(Exercise material)

(** ** Clients *)

(** The clients of [api/order/v1] and [api/inventory/v1]: a pointer response is an
    option, an empty one [unit]. *)
Record OrderClient (D : Type) := MkOrderClient {
  CartItemList : Z -> M D (option pb.CartItemListResponse);
  CreateCartItem : pb.CartItemRequest -> M D (option pb.ShopCartInfoResponse);
  UpdateCartItem : pb.CartItemRequest -> M D unit;
  DeleteCartItem : pb.CartItemRequest -> M D unit;
  SubmitOrder : submit.OrderRequest -> M D unit;
  OrderList : pb.OrderFilterRequest -> M D (option pb.OrderListResponse);
  OrderDetail : Z * string -> M D (option pb.OrderInfoDetailResponse);
  OrderStatusLogs : Z * string -> M D (option pb.OrderStatusLogListResponse);
  GetOrderBySn : string -> M D (option pb.OrderInfoDetailResponse);
  UpdateOrderStatus : OrderStatusMsg -> M D unit;
  BeginPaymentEvent : pb.PaymentEventRequest -> M D (option pb.PaymentEventResponse);
  CompletePaymentEvent : pb.CompletePaymentEventRequest -> M D unit;
  ClaimRefundJobs : pb.ClaimRefundJobsRequest -> M D (list pb.RefundJob);
  CompleteRefundJob : pb.CompleteRefundJobRequest -> M D unit;
  ReconcilePayments : pb.ReconcilePaymentsRequest -> M D (option pb.ReconcilePaymentsResponse)
}.
Record InventoryClient (D : Type) := MkInventoryClient {
  Confirm : inventoryServer.SellInfo -> M D unit;
  Release : inventoryServer.SellInfo -> M D unit
}.
Record DataFactory (D : Type) := MkDataFactory {
  Orders : option (OrderClient D);
  Inventory : option (InventoryClient D)
}.
Arguments CartItemList {D}. Arguments CreateCartItem {D}. Arguments UpdateCartItem {D}.
Arguments DeleteCartItem {D}. Arguments SubmitOrder {D}. Arguments OrderList {D}. Arguments OrderDetail {D}.
Arguments OrderStatusLogs {D}. Arguments GetOrderBySn {D}. Arguments UpdateOrderStatus {D}.
Arguments BeginPaymentEvent {D}. Arguments CompletePaymentEvent {D}. Arguments ClaimRefundJobs {D}.
Arguments CompleteRefundJob {D}. Arguments ReconcilePayments {D}.
Arguments Confirm {D}. Arguments Release {D}. Arguments Orders {D}. Arguments Inventory {D}.
Arguments MkDataFactory {D}.

(** ** Payment providers ([payment/provider.go]) *)
Module payment.
Record InitiateRequest := MkInitiateRequest { OrderSN : string; AmountFen : Z; Subject : string }.
Record CallbackRequest := MkCallbackRequest {
  Provider : string; EventID : string; EventType : string; CbOrderSN : string; TradeNo : string; CbAmountFen : Z
}.
Record InitiateResponse := MkInitiateResponse {
  PaymentID : string; RespProvider : string; CheckoutURL : string; ExpiresAt : Z
}.
Record RefundRequest := MkRefundRequest {
  RequestID : string; RfOrderSN : string; RfTradeNo : string; RfAmountFen : Z; RfReason : string
}.
Record RefundResponse := MkRefundResponse { ProviderRefundID : string; RfStatus : string }.
Record Transaction := MkTransaction {
  TxEventID : string; TxOrderSN : string; TxTradeNo : string; TxEventType : string; TxAmountFen : Z; OccurredAt : Z
}.
(** [Provider]; [Refund] answers with a response even when it fails. *)
Record PaymentProvider (D : Type) := MkPaymentProvider {
  Initiate : InitiateRequest -> M D InitiateResponse;
  Refund : RefundRequest -> M D (RefundResponse * option goerr);
  ListTransactions : Z -> Z -> M D (list Transaction)
}.
End payment.
Arguments payment.Initiate {D}. Arguments payment.Refund {D}. Arguments payment.ListTransactions {D}.

(** [options.PaymentOptions]; durations are nanoseconds. *)
Record PaymentOptions := MkPaymentOptions {
  Enabled : bool; OptProvider : string; CheckoutBaseURL : string; RefundURL : string; ReconcileURL : string;
  CallbackSecret : string; CallbackMaxSkew : Z; RequestTimeout : Z; WorkerInterval : Z;
  WorkerBatchTimeout : Z; WorkerBatchSize : Z; MaxAttempts : Z
}.

(** ** Requests *)
Record PayCallbackRequest := MkPayCallbackRequest {
  ReqUserID : Z; ReqOrderSn : string; ReqPayType : string; ReqTradeNo : string; ReqSuccess : bool
}.
Record CartItemReq := MkCartItemReq { ReqGoodsID : Z; ReqNums : Z; ReqChecked : bool }.
Record SubmitOrderRequest := MkSubmitOrderRequest {
  SubOrderSn : string; SubAddress : string; SubName : string; SubMobile : string; SubPost : string
}.
Record OrderListFilter := MkOrderListFilter { FilterPages : Z; FilterPagePerNums : Z }.
Record PaymentInitiation := MkPaymentInitiation {
  InitPaymentID : string; InitProvider : string; InitCheckoutURL : string; InitExpiresAt : Z; InitAmountFen : Z
}.

Module gateway.
Import orderService(seq).

Definition orderStatusPaying : string := "PAYING".
Definition orderStatusWaitBuyerPay : string := "WAIT_BUYER_PAY".
Definition orderStatusTradeSuccess : string := "TRADE_SUCCESS".
Definition orderStatusTradeClosed : string := "TRADE_CLOSED".
Definition orderStatusTradeFinish : string := "TRADE_FINISHED".
Definition defaultOrderPage : Z := 1.
Definition defaultOrderPageSize : Z := 10.

(** Getters of a message that may be nil. *)
Definition GetOrderInfo (d : option pb.OrderInfoDetailResponse) : option pb.OrderInfoResponse := d ≫= pb.OrderInfo.
Definition GetStatus (i : option pb.OrderInfoResponse) : string := match i with Some i => pb.Status i | None => "" end.
Definition GetTotalFen (i : option pb.OrderInfoResponse) : Z := match i with Some i => pb.TotalFen i | None => 0 end.
Definition GetGoods (d : option pb.OrderInfoDetailResponse) : list (option pb.OrderItemResponse) :=
  match d with Some d => pb.Goods d | None => [] end.
Definition GetAccepted (r : option pb.PaymentEventResponse) : bool := match r with Some r => pb.Accepted r | None => false end.
Definition GetCompleted (r : option pb.PaymentEventResponse) : bool := match r with Some r => pb.Completed r | None => false end.
Definition GetId (r : option pb.PaymentEventResponse) : Z := match r with Some r => pb.EvId r | None => 0 end.
Definition GetOrderAmountFen (r : option pb.PaymentEventResponse) : Z :=
  match r with Some r => pb.OrderAmountFen r | None => 0 end.

(** [sellInfoFromOrder] *)
Fixpoint sell_lines (goods : list (option pb.OrderItemResponse)) : option (list inventoryServer.GoodsInvInfo) :=
  match goods with
  | [] => Some []
  | None :: _ => None
  | Some item :: goods =>
    if (pb.GoodsId item <=? 0) || (pb.Nums item <=? 0) then None
    else lines ← sell_lines goods;
         Some (inventoryServer.MkGoodsInvInfo (pb.GoodsId item) (pb.Nums item) 0 0 0 0 0 "" "" "" :: lines)
  end.
Definition sellInfoFromOrder (orderSn : string) (goods : list (option pb.OrderItemResponse))
    : inventoryServer.SellInfo + goerr :=
  match sell_lines goods with
  | None => inr (newCode ErrOrderStatusInvalid "order goods are invalid")
  | Some [] => inr (newCode ErrOrderStatusInvalid "order goods are required")
  | Some lines => inl (inventoryServer.MkSellInfo lines orderSn)
  end.

Definition canApplyPayCallback (currentStatus targetStatus : string) : bool :=
  let currentStatus := TrimSpace currentStatus in
  let targetStatus := TrimSpace targetStatus in
  if seq currentStatus "" || seq currentStatus targetStatus then true
  else if seq currentStatus orderStatusWaitBuyerPay
  then seq targetStatus orderStatusPaying || seq targetStatus orderStatusTradeSuccess
       || seq targetStatus orderStatusTradeClosed
  else if seq currentStatus orderStatusPaying
  then seq targetStatus orderStatusTradeSuccess || seq targetStatus orderStatusTradeClosed
  else if seq currentStatus orderStatusTradeSuccess then seq targetStatus orderStatusTradeFinish
  else false.

Definition paymentEventAllowed (eventType status : string) : bool :=
  if seq eventType "payment_succeeded" || seq eventType "payment_failed"
  then seq status orderStatusWaitBuyerPay || seq status orderStatusPaying
  else if seq eventType "refund_succeeded" || seq eventType "refund_failed"
  then seq status "REFUND_PENDING"
  else false.

Definition normalizeOrderListFilter (filter : option OrderListFilter) : OrderListFilter :=
  match filter with
  | None => MkOrderListFilter defaultOrderPage defaultOrderPageSize
  | Some f =>
    MkOrderListFilter (if FilterPages f <=? 0 then defaultOrderPage else FilterPages f)
      (if FilterPagePerNums f <=? 0 then defaultOrderPageSize else FilterPagePerNums f)
  end.

(** [fmt.Sprintf("%d%08d", nano, userID%100000000)] *)
Definition pad8 (s : string) : string := implode (replicate (8 - slength s) "0"%char) +:+ s.
Definition generateOrderSn (nano userID : Z) : string := itoa nano +:+ pad8 (itoa (userID mod 100000000)).

Section Service.
Context {D : Type}.

Record orderService := MkOrderService {
  data : option (DataFactory D);
  provider : option (payment.PaymentProvider D);
  paymentOpts : option PaymentOptions
}.

Definition invalid_status (what : string) : goerr := newCode ErrOrderStatusInvalid what.
Definition connect (what : string) : goerr := newCode ErrConnectGRPC what.
Definition need {A B} (o : option A) (e : goerr) (k : A -> M D B) : M D B :=
  match o with Some a => k a | None => fail e end.
(** A method called on a nil interface. *)
Definition deref {A B} (o : option A) (k : A -> M D B) : M D B :=
  match o with Some a => k a | None => panic "invalid memory address or nil pointer dereference" end.
Definition need_data {B} (os : option orderService) (k : DataFactory D -> M D B) : M D B :=
  need (os ≫= data) (connect "order data client is not initialized") k.
Definition need_orders {B} (d : DataFactory D) (k : OrderClient D -> M D B) : M D B :=
  need (Orders d) (connect "order grpc client is not initialized") k.
Definition need_response {A} (m : M D (option A)) : M D A :=
  resp <- m ;; need resp (connect "order grpc response is empty") ret.

(** *** Carts and listings *)
Definition CartItemList (os : option orderService) (userID : Z) : M D pb.CartItemListResponse :=
  need_data os (fun d =>
    if userID =? 0 then ret (pb.MkCartItemListResponse 0 [])
    else need_orders d (fun client => need_response (OrderGateway.CartItemList client (wrap32 userID)))).

Definition invalid_cart (userID : Z) (req : option CartItemReq) : bool :=
  (userID =? 0) || match req with Some r => (ReqGoodsID r <=? 0) || (ReqNums r <=? 0) | None => true end.
Definition cart_request (userID : Z) (req : option CartItemReq) : pb.CartItemRequest :=
  match req with
  | Some r => pb.MkCartItemRequest 0 (wrap32 userID) (ReqGoodsID r) (ReqNums r) (ReqChecked r)
  | None => pb.MkCartItemRequest 0 (wrap32 userID) 0 0 false
  end.
Definition cart_not_found : goerr := newCode ErrShopCartItemNotFound "shop cart item not found".

Definition CreateCartItem (os : option orderService) (userID : Z) (req : option CartItemReq)
    : M D pb.ShopCartInfoResponse :=
  need_data os (fun d =>
    fail_if (invalid_cart userID req) cart_not_found ;;;
    need_orders d (fun client => need_response (OrderGateway.CreateCartItem client (cart_request userID req)))).
Definition UpdateCartItem (os : option orderService) (userID : Z) (req : option CartItemReq) : M D unit :=
  need_data os (fun d =>
    fail_if (invalid_cart userID req) cart_not_found ;;;
    need_orders d (fun client => OrderGateway.UpdateCartItem client (cart_request userID req))).
Definition DeleteCartItem (os : option orderService) (userID id : Z) : M D unit :=
  need_data os (fun d =>
    fail_if ((userID =? 0) || (id =? 0)) cart_not_found ;;;
    need_orders d (fun client =>
      OrderGateway.DeleteCartItem client (pb.MkCartItemRequest (wrap32 id) (wrap32 userID) 0 0 false))).

(** [nano] is the time the number is generated at. *)
Definition SubmitOrder (nano : Z) (os : option orderService) (userID : Z) (req : option SubmitOrderRequest)
    : M D string :=
  need_data os (fun d =>
    match req with
    | None => fail (newCode ErrSubmitOrder "order request is required")
    | Some req =>
      fail_if (userID =? 0) (newCode ErrSubmitOrder "order request is required") ;;;
      let address := TrimSpace (SubAddress req) in
      let name := TrimSpace (SubName req) in
      let mobile := TrimSpace (SubMobile req) in
      fail_if (seq address "" || seq name "" || seq mobile "")
        (newCode ErrSubmitOrder "address, name and mobile are required") ;;;
      let sn := TrimSpace (SubOrderSn req) in
      let sn := if seq sn "" then generateOrderSn nano userID else sn in
      need_orders d (fun client =>
        OrderGateway.SubmitOrder client
          (submit.MkOrderRequest sn (wrap32 userID) address name mobile (TrimSpace (SubPost req)) []) ;;;
        ret sn)
    end).

Definition OrderList (os : option orderService) (userID : Z) (filter : option OrderListFilter)
    : M D pb.OrderListResponse :=
  need_data os (fun d =>
    if userID =? 0 then ret (pb.MkOrderListResponse 0 [])
    else need_orders d (fun client =>
      let filter := normalizeOrderListFilter filter in
      need_response (OrderGateway.OrderList client
        (pb.MkOrderFilterRequest (wrap32 userID) (FilterPages filter) (FilterPagePerNums filter))))).

Definition order_not_found : goerr := newCode ErrOrderNotFound "order not found".
Definition OrderDetail (os : option orderService) (userID : Z) (orderSn : string) : M D pb.OrderInfoDetailResponse :=
  need_data os (fun d =>
    let orderSn := TrimSpace orderSn in
    fail_if ((userID =? 0) || seq orderSn "") order_not_found ;;;
    need_orders d (fun client =>
      resp <- need_response (OrderGateway.OrderDetail client (wrap32 userID, orderSn)) ;;
      match pb.OrderInfo resp with
      | None => fail order_not_found
      | Some _ => ret resp
      end)).
Definition OrderStatusLogs (os : option orderService) (userID : Z) (orderSn : string)
    : M D pb.OrderStatusLogListResponse :=
  need_data os (fun d =>
    let orderSn := TrimSpace orderSn in
    fail_if ((userID =? 0) || seq orderSn "") order_not_found ;;;
    need_orders d (fun client => need_response (OrderGateway.OrderStatusLogs client (wrap32 userID, orderSn)))).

(End Exercise material)

** Aim of the exercise **
Give the number of lines in the entries that hold the string "PaymentEventResponse", and add nothing else.

** Response area **
5